Giclee Edition 99 Released October 2008
The other night, I woke up at 4 o'clock in the morning with my little son Matthew beside me. I cuddled up with him and had this vision of two wolves singing to the moon. On a rocky crest, their voices mingle. The strong, confident howl of the father and the first strained chords of his son join together to form a new song.
Whenever our dance group, the Kumugwe Dancers, do a dance performance, little Matthew is always at my feet when we enter. I sing with my brothers and he sits or stands right next to me. Often he wears a slightly-too-big chilkat tunic and carries his little drum. At these performances, though, he rarely sings. He watches, shyly, and learns. I know he is absorbing every little detail of our performance. Though quiet, he is learning by taking an active role in his culture. We feel that involving our children in cultural pursuits is one of the best things that we can do and something that our ancestors would be proud of.

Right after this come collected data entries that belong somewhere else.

Lemma add_file_dir i m : valid_name i.(in_name) -> load_filemeta i.(in_data) = Some m ->
  add_file_continue now_time_t salt sequence i content =
  Some (match lookup_name i.(in_name) es with
        | Some _ => Done None err_file_exists
        | None => Prepare (write_packet i.(in_uuid) (encode_dir reserved
            (es ++ [fresh (filemeta_to_host m).(fm_owner) (filemeta_to_host m).(fm_permission) i.(in_name)])))
        end).
Proof.
  intros Hn Hm. destruct (load_filemeta_range _ _ Hm) as [Ho Hp].
  unfold add_file_continue. rewrite (with_stat_dir Hdir), Hm. cbn [mbind option_bind]. cbv zeta.
  rewrite search_dir. cbn [mbind option_bind].
  destruct (lookup_name _ es) as [[j e]|]; [done|].
  pose proof (append_fresh _ _ _ Hn Ho Hp) as E.
  destruct (new_entry _ _ _ _) as [entry|]; [|done]. cbn [mbind option_bind] in *. by rewrite E.
Qed.

Lemma mkdir_dir i m : valid_name i.(in_name) -> load_dirmeta i.(in_data) = Some m ->
  mkdir_continue now_time_t salt sequence uninitialised i content =
  Some (match lookup_name i.(in_name) es with
        | Some _ => Done None err_dir_exists
        | None => PrepareMulti [write_packet i.(in_uuid) (encode_dir reserved
            (es ++ [fresh (dirmeta_to_host m).(dm_owner) (dirmeta_to_host m).(dm_permission) i.(in_name)]));
            init_packet salt sequence uninitialised i.(in_key)]
        end).
Proof.
  intros Hn Hm. destruct (load_dirmeta_range _ _ Hm) as [Ho Hp].
  unfold mkdir_continue. rewrite (with_stat_dir Hdir), search_dir, Hm. cbn [mbind option_bind].
  destruct (lookup_name _ es) as [[j e]|]; [done|]. cbv zeta.
  pose proof (append_fresh _ _ _ Hn Ho Hp) as E.
  destruct (new_entry _ _ _ _) as [entry|]; [|done]. cbn [mbind option_bind] in *. by rewrite E.
Qed.
(** A file operation. *)
Definition file_operation (cl : cluster D) (rec : recoder) (selected_version : Z)
    (op : operation_t) (i : input) : option (cluster D * recoder * list bytes) :=
  '(cl, o) ← run_reads 2 cl
    (fun n => match op with
              | write => start_write now_time_t salt sequence cfg.(cfg_blocksize) i n
              | read => start_read_file salt sequence i
              end) default_readsize;
  match o with
  | None => Some (cl, rec, [])
  | Some o => finish cl rec selected_version o
  end.

(** They start as [start_perform] and [start_perform_metadata] dispatch. *)
Lemma meta_start_dispatch op i :
  start_perform_metadata now_time_t format_time salt sequence uninitialised (meta_operation_code op) i
  = meta_start op i default_readsize.
Proof. unfold start_perform_metadata. rewrite meta_operation_of_code_code. by destruct op. Qed.

End operations.

Section operation_facts.
Context {D : Type} `{KVLaws D}.
Variable pick : bytes -> Z -> Z -> Z.
Variable cfg : config.
Variable salts : Z -> bytes.
Variable shuffle : forall A : Type, list A -> list A.
Hypothesis Hcfg : config_ok pick cfg salts shuffle.
Variables salt sequence : bytes.
Implicit Types (cl : cluster D).

Let bs := cfg.(cfg_blocksize).

(** A file that holds a directory. *)
Record dir_stored (f : sfile) (reserved : bytes) (es : list meta.filemeta_server) : Prop := {
  ds_reserved : length reserved = 60%nat;
  ds_entries : Forall meta.wf_filemeta_server es;
  ds_count : Z.of_nat (length es) < 2 ^ 25;
  ds_bytes : forall j, 0 <= j < Z.of_nat (length (encode_dir reserved es)) ->
    byte_at bs f j = encode_dir reserved es !! Z.to_nat j
}.
(** One block is put in front of those of the file that were cached before it; none of
    them is evicted. *)
Lemma set_cached_spec (done_ : list Z) rest id c : lru_ok cfg.(cap) c.(lru_cache_) ->
  c.(lru_cache_).(nodes) = reverse (cached_entry <$> done_) ++ rest -> id ∉ done_ ->
  0 <= copy_size i id -> copy_size i id + total (cached_entry <$> done_) <= cfg.(cap) ->
  c.(caching_map_) !! i.(in_uuid) = None ->
  exists c1 kept, lru_set cfg None (cached_entry id) c = Some c1 /\ lru_ok cfg.(cap) c1.(lru_cache_) /\
    c1.(lru_cache_).(nodes) = reverse (cached_entry <$> (done_ ++ [id])) ++ kept /\
    c1.(caching_map_) !! i.(in_uuid) = None.
Proof.
  intros Hok Hnodes Hid Hcs Htot Hmp. pose proof Hok as [[Hnd _ Hsz _] _]. rewrite Hnodes in Hsz, Hnd.
  pose proof (proj1 (Forall_app _ _ _) Hsz) as [Hszd Hszr]. pose proof (total_nonneg _ Hszd) as Hnn.
  assert (total (reverse (cached_entry <$> done_)) = total (cached_entry <$> done_)) as Hrev
    by (apply total_perm; by rewrite reverse_Permutation).
  assert (others (entry_key (cached_entry id)) (reverse (cached_entry <$> done_)) = reverse (cached_entry <$> done_)) as Hothers.
  { apply others_notin. rewrite fmap_reverse. intros Hin. rewrite elem_of_reverse in Hin. exact (cached_entry_inj done_ id Hid Hin). }
  assert (cfg.(cap) - copy_size i id >= total (reverse (cached_entry <$> done_))) as Hroom by lia.
  destruct (lru_set_spec cfg (cached_entry id) c Hok) as (c1 & n & -> & E1); [cbn [cached_entry data_size_]; lia|done|].
  cbv zeta in E1. rewrite Hnodes, others_app, Hothers, keep_app in E1 by (done || (cbn [cached_entry data_size_]; lia)).
  pose proof (lru_set_ok cfg (reverse (cached_entry <$> done_) ++ rest) (cached_entry id) n Hnd Hsz) as Hso.
  cbv zeta in Hso. rewrite others_app, Hothers, keep_app in Hso by (done || (cbn [cached_entry data_size_]; lia)).
  set (kept := keep _ (others _ rest)) in E1, Hso. exists c1, kept. rewrite E1. cbn [lru_cache_ nodes caching_map_].
  split; [done|]. split; [apply Hso; cbn [cached_entry data_size_]; lia|].
  split; [|by apply drop_blocks_none]. rewrite fmap_app. cbn [fmap list_fmap]. by rewrite reverse_snoc.
Qed.

Lemma write_new_spec (ids done_ : list Z) rest (blocks : block_map) c : lru_ok cfg.(cap) c.(lru_cache_) ->
  c.(lru_cache_).(nodes) = reverse (cached_entry <$> done_) ++ rest -> NoDup (done_ ++ ids) ->
  (forall id, id ∈ done_ ++ ids -> first <= id < first + block_count i.(in_size)) ->
  total (cached_entry <$> (done_ ++ ids)) <= cfg.(cap) ->
  (forall id, id ∈ ids -> blocks !! id = None) -> c.(caching_map_) !! i.(in_uuid) = None ->
  exists c' blocks' rest', write_new cfg i data ids blocks c = Some (c', blocks') /\
    lru_ok cfg.(cap) c'.(lru_cache_) /\ c'.(caching_map_) !! i.(in_uuid) = None /\
    c'.(lru_cache_).(nodes) = reverse (cached_entry <$> (done_ ++ ids)) ++ rest' /\
    (forall id, blocks' !! id = if decide (id ∈ ids) then Some (slice i data first id) else blocks !! id).
Proof.
  revert done_ rest blocks c. induction ids as [|id ids IH]; intros done_ rest blocks c Hok Hnodes Hn Hids Htot Hbl Hmp.
  { exists c, blocks, rest. rewrite app_nil_r. split; [done|]. split; [done|]. split; [done|]. split; [done|].
    intros id. by rewrite decide_False by apply not_elem_of_nil. }
  destruct (block_slice_aligned i first data id Hal Hdata) as (_ & Hcs & Hbs).
  { apply Hids. apply elem_of_app. right. left. }
  cbn [write_new]. rewrite Hbs. cbn [mbind option_bind]. fold (cached_entry id).
  assert (id ∉ done_) as Hid by (apply NoDup_app in Hn as (_ & Hn & _); intros Hin; apply (Hn id Hin); left).
  pose proof Htot as Htot'. rewrite fmap_app, total_app in Htot'. cbn [fmap list_fmap] in Htot'.
  change (total (?x :: ?l)) with (x.(data_size_) + total l) in Htot'. change (data_size_ (cached_entry id)) with (copy_size i id) in Htot'.
  assert (0 <= total (cached_entry <$> ids)) as Htids.
  { apply total_nonneg, Forall_forall. intros e (id' & -> & Hin)%list_elem_of_fmap. cbn [cached_entry data_size_].
    destruct (block_slice_aligned i first data id' Hal Hdata) as (_ & Hcs' & _); [|lia].
    apply Hids. apply elem_of_app. right. by right. }
  destruct (set_cached_spec done_ rest id c) as (c1 & kept & -> & Hok1 & Hn1 & Hmp1); [done|done|done|lia|lia|done|].
  cbn [mbind option_bind].
  destruct (IH (done_ ++ [id]) kept (emplace id (slice i data first id) blocks)
    (mk_cache c1.(caching_map_) c1.(lru_cache_) c1.(cache_hits_) (u32 (c1.(block_counter_) + copy_size i id))))
    as (c' & blocks' & rest' & E & Hok' & Hmp' & Hn' & Hb'); [done|done|by rewrite <- (assoc_L (++))..| |done|].
  - intros id' Hin. unfold emplace. rewrite (Hbl id) by left.
    rewrite lookup_insert_ne; [apply Hbl; by right|]. intros ->.
    apply NoDup_app in Hn as (_ & _ & Hn). by apply NoDup_cons in Hn as [? _].
  - exists c', blocks', rest'. rewrite <- (assoc_L (++)) in Hn'. split; [done|]. split; [done|]. split; [done|].
    split; [done|]. intros id'. rewrite Hb'. unfold emplace. rewrite (Hbl id) by left.
    destruct (decide (id' ∈ ids)) as [Hin|Hin].
    + by rewrite decide_True by (by right).
    + destruct (decide (id' = id)) as [->|Hne].
      * rewrite decide_True by left. by rewrite lookup_insert_eq.
      * rewrite decide_False, lookup_insert_ne by (done || (intros [?|?]%elem_of_cons; done)). done.
Qed.

Lemma total_cached ids : (forall id, id ∈ ids -> first <= id < first + block_count i.(in_size)) ->
  total (cached_entry <$> ids)
  = foldr (fun id n => Z.min blocksize (i.(in_size) - (id - first) * blocksize) + n) 0 ids.
Proof.
  induction ids as [|id ids IH]; intros Hids; [done|]. cbn [fmap list_fmap total foldr].
  destruct (block_slice_aligned i first data id Hal Hdata) as (Hc & _ & _); [apply Hids; left|].
  cbn [cached_entry data_size_]. rewrite Hc. f_equal. apply IH. intros id' Hin. apply Hids. by right.
Qed.

Lemma total_blocks : total (cached_entry <$> seqZ first (block_count i.(in_size))) <= i.(in_size).
Proof.
  rewrite total_cached by (intros id Hid%elem_of_seqZ; lia).
  destruct Hal as [Hf Hp Hs He]. pose proof (block_count_range _ Hs) as Hr. unfold blocksize in *.
  assert (forall n : nat, Z.of_nat n <= block_count i.(in_size) ->
    foldr (fun id n => Z.min 4096 (i.(in_size) - (id - first) * 4096) + n) 0
      (seqZ (first + (block_count i.(in_size) - Z.of_nat n)) (Z.of_nat n))
    <= Z.max 0 (i.(in_size) - (block_count i.(in_size) - Z.of_nat n) * 4096)) as Hn.
  { induction n as [|n IH]; intros Hn; [simpl; lia|].
    rewrite seqZ_cons by lia. cbn [foldr].
    replace (Z.succ (first + (block_count (in_size i) - Z.of_nat (S n))))
      with (first + (block_count i.(in_size) - Z.of_nat n)) by lia.
    replace (Z.pred (Z.of_nat (S n))) with (Z.of_nat n) by lia. specialize (IH ltac:(lia)). lia. }
  specialize (Hn (Z.to_nat (block_count i.(in_size))) ltac:(lia)). rewrite Z2Nat.id in Hn by lia.
  rewrite Z.sub_diag, Z.add_0_r in Hn. lia.
Qed.

(** Reading blocks that are all there and in the LRU list at their sizes. *)
Lemma read_blocks_spec (ids : list Z) (blocks : block_map) c acc : lru_ok cfg.(cap) c.(lru_cache_) ->
  (forall id, id ∈ ids -> blocks !! id = Some (slice i data first id) /\
     cached_entry id ∈ c.(lru_cache_).(nodes) /\ Z.of_nat (length (slice i data first id)) = copy_size i id) ->
  exists c', read_blocks cfg i.(in_uuid) blocks ids c acc
    = Some (c', Some (acc ++ concat (slice i data first <$> ids))) /\
    c'.(caching_map_) = c.(caching_map_) /\ lru_ok cfg.(cap) c'.(lru_cache_) /\
    c'.(lru_cache_).(nodes) ≡ₚ c.(lru_cache_).(nodes).
Proof.
  revert c acc. induction ids as [|id ids IH]; intros c acc Hok Hids.
  { exists c. cbn [read_blocks fmap list_fmap concat]. by rewrite app_nil_r. }
  destruct (Hids id) as (Eb & Hin & Hlen); [left|]. cbn [read_blocks]. rewrite Eb, Hlen. fold (cached_entry id).
  assert (exists c1, (if cfg.(fifo) then Some c else lru_set cfg (Some i.(in_uuid)) (cached_entry id) c) = Some c1 /\
    c1.(caching_map_) = c.(caching_map_) /\ lru_ok cfg.(cap) c1.(lru_cache_) /\
    c1.(lru_cache_).(nodes) ≡ₚ c.(lru_cache_).(nodes)) as (c1 & -> & Hm1 & Hok1 & Hp1).
  { destruct cfg.(fifo); [by exists c|]. rewrite lru_set_again by done. eexists. split; [done|].
    cbn [with_lru caching_map_ lru_cache_ nodes].
    pose proof Hok as [[Hnd _ Hsz _] Hc]. pose proof (others_perm _ _ Hnd Hin) as Hp.
    split; [done|]. split; [|by symmetry]. rewrite (total_perm _ _ Hp). apply lru_ok_intro.
    - assert (entry_key <$> (cached_entry id :: others (entry_key (cached_entry id)) (nodes (lru_cache_ c)))
        ≡ₚ (entry_key <$> nodes (lru_cache_ c))) as Hpk by (apply fmap_Permutation; by symmetry).
      by rewrite Hpk.
    - by rewrite <- Hp.
    - by rewrite <- (total_perm _ _ Hp). }
  cbn [mbind option_bind].
  destruct (IH c1 (acc ++ slice i data first id) Hok1) as (c' & E & Hm' & Hok' & Hp').
  { intros id' Hin'. destruct (Hids id') as (? & ? & ?); [by right|]. split; [done|]. split; [|done]. by rewrite Hp1. }
  exists c'. rewrite E. cbn [fmap list_fmap concat]. rewrite (assoc_L (++)). split; [done|].
  split; [congruence|]. split; [done|]. by rewrite Hp'.
Qed.

(** A write of a file the cache does not know, and a read of its range. *)
Lemma write_read_new c j : lru_ok cfg.(cap) c.(lru_cache_) -> c.(caching_map_) !! i.(in_uuid) = None ->
  j.(in_uuid) = i.(in_uuid) -> j.(in_position) = i.(in_position) -> j.(in_size) = i.(in_size) ->
  exists c' c'', write_to_cache cfg i data c = Some c' /\ lru_ok cfg.(cap) c'.(lru_cache_) /\
    read_from_cache cfg j c' = Some (c'', Some (take (Z.to_nat i.(in_size)) data)) /\
    lru_ok cfg.(cap) c''.(lru_cache_).
Proof.
  intros Hok Hmp Hju Hjp Hjs. pose proof (block_count_range _ (al_size _ _ Hal)) as Hr.
  unfold write_to_cache. rewrite (get_block_ids_aligned i first Hal). cbn [mbind option_bind]. rewrite Hmp.
  destruct (write_new_spec (seqZ first (block_count i.(in_size))) [] (nodes (lru_cache_ c)) ∅ c)
    as (c' & blocks' & rest' & -> & Hok' & Hmp' & Hn' & Hb').
  { done. } { done. } { apply NoDup_seqZ. } { intros id Hid%elem_of_seqZ. lia. }
  { pose proof total_blocks. cbn [app]. lia. } { intros. apply lookup_empty. } { done. }
  cbn [mbind option_bind]. set (c1 := with_map _ c').
  assert (c1.(caching_map_) !! i.(in_uuid) = Some blocks') as Em1.
  { cbn [c1 with_map caching_map_]. unfold emplace. rewrite Hmp'. by rewrite lookup_insert_eq. }
  exists c1. unfold read_from_cache. rewrite Hju, Em1.
  assert (get_block_ids j = get_block_ids i) as -> by (unfold get_block_ids; by rewrite Hjp, Hjs).
  rewrite (get_block_ids_aligned i first Hal). cbn [mbind option_bind].
  destruct (read_blocks_spec (seqZ first (block_count i.(in_size))) blocks' c1 [])
    as (c2 & E2 & _ & Hok2 & _); [done| |].
  { intros id Hid. pose proof Hid as Hid'%elem_of_seqZ.
    destruct (block_slice_aligned i first data id Hal Hdata) as (Hcs & Hcp & Hbs); [lia|].
    rewrite Hb', decide_True by done. split; [done|]. split.
    - cbn [c1 with_map lru_cache_]. rewrite Hn'. apply elem_of_app. left. rewrite elem_of_reverse. cbn [app].
      by apply list_elem_of_fmap_2.
    - unfold block_slice in Hbs. apply mem_get_length in Hbs. lia. }
  rewrite E2. cbn [mbind option_bind app]. eexists. split; [done|]. split; [done|]. split.
  - by rewrite (slices_concat i first data Hal Hdata).
  - done.
Qed.

End new_file.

Where at performances Matty is shy, at home it is another matter. He grabs his drum, gets down on one knee and chants, "Ha-may Ha-May." He gets his sister and uncle to dance the Bakwas, the Dzunukwa and the Sapa for him as he sings. Other times, he even entices me to dance for him. Shaking a rattle or banging his drum is as much a part of his childhood as playing with his trains. Sometimes, though, we don't have to dance. Matthew and I just look ahead, let our voices mingle and sing a new song. Together.